Words with certain morphological features can be matched by formulating a regular expression that matches lines containing the desired morphological tags. For instance, a capitalized, pluralized noun is a line that starts with an uppercase letter and whose third field contains the substrings [POS=NOUN] and [NUM=PL]. In Pmatch, this can be matched with the following regular expression:

  UppercaseAlpha Field FSep Field FSep Field {[POS=NOUN]} Field {[NUM=PL]} Field FSep Field FSep

Here, FSep stands for the field separator i.e. the tab \t, while Field matches a (potentially empty) field i.e. zero or more characters that are not field separators ([ ? - FSep]*). The curly brackets denote strings of symbols.

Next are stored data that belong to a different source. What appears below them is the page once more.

(** [touch] and [opened]: what the outside world makes of a command that is run
    or an entry that is sent, and of a terminal with its shell; [closed]: of
    their end. [LOutside]: whatever else happens on the node. *)
Inductive LifeEvent :=
| LUpdate (act : ConfigUpdateAction)
| LExec (now : DateTime) (run : string → list string → Child) (touch : ShellEffect → W → W) (header : option string)
    (command : string) (args : list string)
| LShell (now : DateTime) (uuid : string) (header : option string) (first : option (result ShellInput string))
    (pty : result unit SessionError) (opened : W → W)
| LShellEnd (id : string) (closed : W → W)
| LExtend (now : DateTime) (header : option string) (minutes : N)
| LTimer (now : DateTime)
| LTick
| LOutside (f : W → W).

(** The command is run, if it is, and its entry sent. *)
Definition life_exec (now : DateTime) (run : string → list string → Child) (touch : ShellEffect → W → W) (header : option string)
    (command : string) (args : list string) (s : ShellServer) : ShellServer * (W → W) :=
  let '(s', fx, _) := grpc_exec now run header command args s in (s', λ w, foldl (λ w e, touch e w) w fx).
(** A terminal is allocated, or tried to, once everything before it succeeded. *)
Definition life_shell (now : DateTime) (uuid : string) (header : option string) (first : option (result ShellInput string))
    (pty : result unit SessionError) (opened : W → W) (s : ShellServer) : ShellServer * (W → W) :=
  ((shell now uuid header first pty s).1, if is_ok (shell now uuid header first (Ok tt) s).2 then opened else id).

(** A turn of the supervision loop, which the systemd backend goes without.
    The loop is told that no workload is active. *)
Definition supervise (l : AgentLife) : AgentLife :=
  match al_manager l with
  | inl s =>
      if al_supervised l then
        let '(s', w', _) := supervision_tick supervision_config_default (if al_watchdog l then Some pet else None) false s (al_world l) in
        set_manager (inl s') w' l
      else l
  | inr _ => l
  end.

Definition life_step (e : LifeEvent) (l : AgentLife) : AgentLife :=
  match e with
  | LUpdate act => set_handles (handle_config_action act (al_handles l)) l
  | LExec now run touch header command args => on_shell (life_exec now run touch header command args) l
  | LShell now uuid header first pty opened => on_shell (life_shell now uuid header first pty opened) l
  | LShellEnd id closed => on_shell (λ s, (shell_end id s, closed)) l
  | LExtend now header minutes => set_handles (with_window_of (al_handles l) (extend_commit_window now header minutes (al_window l)).1) l
  | LTimer now => set_handles (with_window_of (al_handles l) (auto_rollback_tick (al_enforcement l) (al_emergency l) now (al_window l))) l
  | LTick => supervise l
  | LOutside f => set_manager (al_manager l) (f (al_world l)) l
  end.
Definition life_run (evs : list LifeEvent) (l : AgentLife) : AgentLife := foldl (λ l e, life_step e l) l evs.

(** The end of main, after the wait for the interrupt. The watchdog is
    disarmed when its handle is dropped, on the error path as well. *)
Inductive ShutdownEffect := StoppedServices (services : list ServiceDecl) | AbortedSupervision | AbortedReaper | DisarmedWatchdog.
Definition agent_shutdown (signal : result () string) (l : AgentLife) : AgentLife * list ShutdownEffect * result () string :=
  let disarm := if al_watchdog l then [DisarmedWatchdog] else [] in
  match signal with
  | Err e => (l, disarm, Err e)
  | Ok _ =>
      let '(m, w) := shutdown_services (al_manager l) (al_world l) in
      (set_manager m w l,
       StoppedServices [] :: (if al_supervised l then [AbortedSupervision] else []) ++ (if al_reaper l then [AbortedReaper] else []) ++ disarm,
       Ok ())
  end.

(** ** What holds throughout *)

(** A window outside of emergency mode that is not waiting in the state
    [Expired]. *)
Definition window_ok (x : Window.CommitWindowManager) : Prop := Window.win_emergency x = false ∧ Window.expired x = false.

Record life_ok (l0 l : AgentLife) : Prop := {
  lo_enforcement : al_enforcement l = al_enforcement l0;
  lo_supervised : al_supervised l = al_supervised l0;
  lo_emergency : Emergency.is_active (al_emergency l) = false;
  lo_window : window_ok (al_window l);
  lo_manager : al_manager l = al_manager l0;
  lo_idle : ∀ s, al_manager l = inl s → processes s = ∅;
}.

Lemma open_window_ok now x w : window_ok w → window_ok (Window.open now x w).
Proof. by intros [? _]. Qed.
Lemma extend_window_ok n w : window_ok w → window_ok (Window.extend n w).
Proof. intros [He Hx]. unfold Window.extend. destruct (Window.win_state w); by split. Qed.
Lemma timer_window_ok enf em now w : window_ok w → window_ok (auto_rollback_tick enf em now w).
Proof.
  intros [He Hx]. unfold auto_rollback_tick. case_decide; [done|]. destruct (Emergency.is_active em); [done|].
  unfold Window.check_expired. destruct (Window.win_state w) as [|o d|o d] eqn:Hw.
  - simpl. by rewrite Hx.
  - destruct (d <=? now)%Z; simpl; [by rewrite He|by rewrite Hx].
  - unfold Window.expired in Hx. by rewrite Hw in Hx.
Qed.
Lemma update_window_ok act h : window_ok (ah_commit_window h) → window_ok (ah_commit_window (handle_config_action act h)).
Proof. by destruct act. Qed.

(** What a call of the shell does to the window: nothing, or it opens it. *)
Lemma exec_on_window now run header command args s :
  let s' := (grpc_exec now run header command args s).1.1 in
  sh_commit_window s' = sh_commit_window s ∨ sh_commit_window s' = Window.open now F64.one <$> sh_commit_window s.
Proof.
  unfold grpc_exec. destruct (extract_auth header) as [auth|]; [|by left]. simpl.
  pose proof (exec_window now run auth command args s) as Hw. by destruct (exec now run auth command args s) as [[s' fx] r].
Qed.
Lemma shell_on_window now uuid header first pty s : sh_commit_window (shell now uuid header first pty s).1 = sh_commit_window s.
Proof. unfold shell, create_session. repeat case_match; by simplify_eq/=. Qed.

(** A turn of the loop over an empty table only feeds the watchdog. *)
Lemma idle_tick cfg p active s (w : W) :
  processes s = ∅ → ∃ out, supervision_tick cfg p active s w = (s, match p with Some f => f w | None => w end, out).
Proof.
  intros Hp. unfold supervision_tick, detect_crashed_services. rewrite Hp, map_to_list_empty. simpl. by eexists.
Qed.

Lemma on_shell_ok l0 f l :
  (∀ w, window_ok w → window_ok (default w (sh_commit_window (f (with_commit_window (al_shell l) (Some w))).1))) →
  life_ok l0 l → life_ok l0 (on_shell f l).
Proof.
  intros Hf [He Hs Hem Hw Hm Hi]. specialize (Hf _ Hw). unfold on_shell. destruct (f _) as [s' touch]. split; try done.
Qed.
Lemma set_handles_ok l0 h l : window_ok (ah_commit_window h) → life_ok l0 l → life_ok l0 (set_handles h l).
Proof. intros Hh [He Hs Hem Hw Hm Hi]. by split. Qed.

Lemma life_exec_server now run touch header command args s :
  (life_exec now run touch header command args s).1 = (grpc_exec now run header command args s).1.1.
Proof. unfold life_exec. by destruct (grpc_exec now run header command args s) as [[s' fx] r]. Qed.

(** A turn of the loop of an agent that supervises nothing. *)
Lemma idle_supervise l :
  (∀ s, al_manager l = inl s → processes s = ∅) →
  supervise l = set_manager (al_manager l) (if al_watchdog l && al_supervised l && bool_decide (is_Some (maybe inl (al_manager l)))
    then pet (al_world l) else al_world l) l.
Proof.
  intros Hi. unfold supervise. destruct (al_manager l) as [s|b] eqn:Hm; simpl; [|by rewrite andb_false_r; destruct l; simpl in *; subst].
  destruct (al_supervised l) eqn:Hs; [|rewrite andb_false_r; by destruct l; simpl in *; subst].
  destruct (idle_tick supervision_config_default (if al_watchdog l then Some pet else None) false s (al_world l) (Hi s eq_refl)) as [out ->].
  by destruct (al_watchdog l).
Qed.
Lemma main_error_boundary_witness :
  main env_bing_empty (mkArgs bing "out.jpg" "DEMO_KEY" None None None false) initial_world
  = (Raise (SystemExit 1),
     mkWorld false 1
       [EGet (mkRequest
                (JStr "https://www.bing.com/HPImageArchive.aspx?format=js&idx=0&n=1&mkt=en-US")
                30 true None None);
        EPrint Stderr "Error: No images found in Bing response"]).
Proof.
  apply (main_error_boundary env_bing_empty
           (mkArgs bing "out.jpg" "DEMO_KEY" None None None false) initial_world
           (mkWorld false 1
              [EGet (mkRequest
                (JStr "https://www.bing.com/HPImageArchive.aspx?format=js&idx=0&n=1&mkt=en-US")
                30 true None None)])
           (Raise (Exception "No images found in Bing response"))).
  - discriminate.
  - reflexivity.
Defined.

(** ** The adapters, case by case *)

Lemma bind_lift_ret {A B} (a : A) (k : A -> M B) (w : world) :
  bind (lift (Ret a)) k w = k a w.
Proof. reflexivity. Qed.

Lemma bind_lift_raise {A B} (e : exn) (k : A -> M B) (w : world) :
  bind (lift (Raise e)) k w = (Raise e, w).
Proof. reflexivity. Qed.

Lemma bind_ret {A B} (a : A) (k : A -> M B) (w : world) : bind (ret a) k w = k a w.
Proof. reflexivity. Qed.

Lemma dict_get_obj (fields : list (string * json)) (k : string) (default : json) :
  dict_get (JObj fields) k default
  = Ret (match assoc k fields with Some x => x | None => default end).
Proof. reflexivity. Qed.

Lemma getitem_key_obj (fields : list (string * json)) (k : string) (x : json) :
  assoc k fields = Some x -> getitem_key (JObj fields) k = Ret x.
Proof. intros H. simpl. now rewrite H. Qed.

Lemma field_assoc (fields : list (string * json)) (k : string) (x : json) :
  assoc k fields = Some x -> field fields k = x.
Proof. intros H. unfold field. now rewrite H. Qed.

(** A verbose message in front of a computation adds prints at most. *)
Lemma log_verbose_then {A} (msg : string) (k : M A) (w : world) :
  exists dv,
    (log_verbose msg ;;; k) w = k (mkWorld (VERBOSE w) (clock w) (log w ++ dv)) /\
    Forall print_only dv.
Proof.
  unfold bind, log_verbose, print, emit. destruct w as [[] c l]; simpl.
  - eexists. split; [reflexivity|]. repeat constructor.
  - exists []. rewrite app_nil_r. split; [reflexivity | constructor].
Qed.

Lemma save_calls_print_only (d : list event) : Forall print_only d -> save_calls d = [].
Proof.
  induction 1 as [|ev d Hev _ IH]; [reflexivity|].
  destruct ev; simpl in *; solve [exact IH | contradiction].
Qed.

Lemma gets_print_only (d : list event) : Forall print_only d -> gets d = [].
Proof.
  induction 1 as [|ev d Hev _ IH]; [reflexivity|].
  destruct ev; simpl in *; solve [exact IH | contradiction].
Qed.

Lemma fetch_log {A} (h : option headers_t) (m : M A) (w w1 : world) (r : result A) :
  emits (metadata_event h) m -> m w = (r, w1) ->
  exists d, log w1 = (log w ++ d)%list /\ save_calls d = [].
Proof.
  intros Hm Hrun. destruct (Hm w) as (d & Hd & F). rewrite Hrun in Hd.
  exists d. split; [exact Hd | exact (save_calls_metadata _ _ F)].
Qed.

Lemma download_bing_fetched (E : env) (target : string) (w w1 : world)
    (resp : response) (data : json) :
  bing_fetch E w = (Ret resp, w1) ->
  json_body resp = Some data ->
  download_bing E target w
  = (images <- lift (dict_get data "images" JNull) ;;
     if negb (truthy images) then raise (Exception "No images found in Bing response")
     else
       images <- lift (getitem_key data "images") ;;
       image <- lift (getitem_0 images) ;;
       urlbase <- lift (getitem_key image "urlbase") ;;
       let img_url := "https://www.bing.com" ++ py_str E urlbase ++ "_1920x1080.jpg" in
       images <- lift (getitem_key data "images") ;;
       image <- lift (getitem_0 images) ;;
       title <- lift (dict_get image "title" (JStr "Unknown")) ;;
       images <- lift (getitem_key data "images") ;;
       image <- lift (getitem_0 images) ;;
       copyright_text <- lift (dict_get image "copyright" (JStr "Unknown")) ;;
       log_verbose ("Photo: " ++ py_str E title) ;;;
       log_verbose ("Copyright: " ++ py_str E copyright_text) ;;;
       download_and_save E (JStr img_url) target None ;;;
       ret tt) w1.
Proof.
  intros Hfetch Hjson. unfold download_bing, bing_fetch in *.
  unfold bind at 1 in Hfetch. unfold bind at 1.
  destruct (log_verbose "Fetching Bing Photo of the Day" w) as [[[]|e] w0]; [|discriminate].
  unfold bind at 1. rewrite Hfetch.
  unfold bind at 1. unfold response_json. rewrite Hjson. reflexivity.
Qed.

(** X12. Bing without images. When the answer of Bing is an object whose
    [images] is missing, [null] or an empty list, [download_bing] raises
    ["No images found in Bing response"] right after the fetch: there is no
    call of [download_and_save] and no second request. *)
Theorem download_bing_no_images (E : env) (target : string) (w w1 : world)
    (resp : response) (fields : list (string * json)) :
  bing_fetch E w = (Ret resp, w1) ->
  json_body resp = Some (JObj fields) ->
  truthy (field fields "images") = false ->
  download_bing E target w = (Raise (Exception "No images found in Bing response"), w1) /\
  exists d, log w1 = (log w ++ d)%list /\ save_calls d = [].
Proof.
  intros Hfetch Hjson Himages. split.
  - rewrite (download_bing_fetched E target w w1 resp _ Hfetch Hjson).
    rewrite dict_get_obj, bind_lift_ret. fold (field fields "images").
    now rewrite Himages.
  - apply (fetch_log None (bing_fetch E) w w1 (Ret resp)); [|exact Hfetch].
    unfold bing_fetch. emits_auto.
Qed.

Lemma download_bing_no_images_witness :
  download_bing env_bing_empty "out.jpg" initial_world
    = (Raise (Exception "No images found in Bing response"),
       snd (bing_fetch env_bing_empty initial_world)) /\
  exists d,
    log (snd (bing_fetch env_bing_empty initial_world)) = (log initial_world ++ d)%list /\
    save_calls d = [].
Proof.
  apply (download_bing_no_images env_bing_empty "out.jpg" initial_world _ _
           [("images", JArr [])] eq_refl eq_refl).
  reflexivity.
Defined.

(** X13. The picture of Bing. When the first element of [images] is an
    object with a [urlbase], [download_bing] goes on, after verbose messages
    at most, as [download_and_save] on the URL made of
    [https://www.bing.com], the [urlbase] and [_1920x1080.jpg], for the
    target given and without headers. *)
Theorem download_bing_image_url (E : env) (target : string) (w w1 : world)
    (resp : response) (fields image : list (string * json)) (rest : list json)
    (urlbase : json) :
  bing_fetch E w = (Ret resp, w1) ->
  json_body resp = Some (JObj fields) ->
  assoc "images" fields = Some (JArr (JObj image :: rest)) ->
  assoc "urlbase" image = Some urlbase ->
  exists dv,
    download_bing E target w
    = (download_and_save E
         (JStr ("https://www.bing.com" ++ py_str E urlbase ++ "_1920x1080.jpg"))
         target None ;;; ret tt)
        (mkWorld (VERBOSE w1) (clock w1) (log w1 ++ dv)) /\
    Forall print_only dv.
Proof.
  intros Hfetch Hjson Himages Hurlbase.
  rewrite (download_bing_fetched E target w w1 resp _ Hfetch Hjson).
  rewrite dict_get_obj, bind_lift_ret, Himages. cbn [truthy negb].
  rewrite !(getitem_key_obj _ _ _ Himages), bind_lift_ret.
  cbn [getitem_0]. rewrite bind_lift_ret.
  rewrite (getitem_key_obj _ _ _ Hurlbase), bind_lift_ret. cbv zeta.
  rewrite bind_lift_ret. cbn [getitem_0]. rewrite bind_lift_ret, dict_get_obj, bind_lift_ret.
  rewrite bind_lift_ret. cbn [getitem_0]. rewrite bind_lift_ret, dict_get_obj, bind_lift_ret.
  match goal with |- context [(log_verbose ?m1 ;;; ?k) w1] =>
    destruct (log_verbose_then m1 k w1) as (dv1 & -> & F1)
  end.
  match goal with |- context [(log_verbose ?m2 ;;; ?k) ?w2] =>
    destruct (log_verbose_then m2 k w2) as (dv2 & -> & F2)
  end.
  exists (dv1 ++ dv2)%list. simpl. rewrite <- app_assoc.
  split; [reflexivity | now apply Forall_app].
Qed.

The HFST Pmatch formalism allows the user the user to name certain regular expressions and use these defined sets of strings to formulate more complex patterns. This is particularly useful when writing NER rules for Finnish, since the formalism allow regular expression meant for matching strings tab-separated token-per-line input with morhological and lexical semantic information to be expressed as legible rules that are easy to modify.

User-defined pmatch functions can used as shorthands for expressions that refer to specific parts of a line. For instance, the function lemma_exact(S) is a shorthand for the expression Field FSep S FSep Field FSep Field FSep, which matches all inflected forms of the word S in the input.

In Pmatch, a regular expression can be assigned a tag with the function EndTag(), in which case input sequences matched by said regular expression are enclosed in XML-style tags corresponding the assigned tag. For instance, expressions that match names of companies end with the function EndTag(EnamexOrgCrp).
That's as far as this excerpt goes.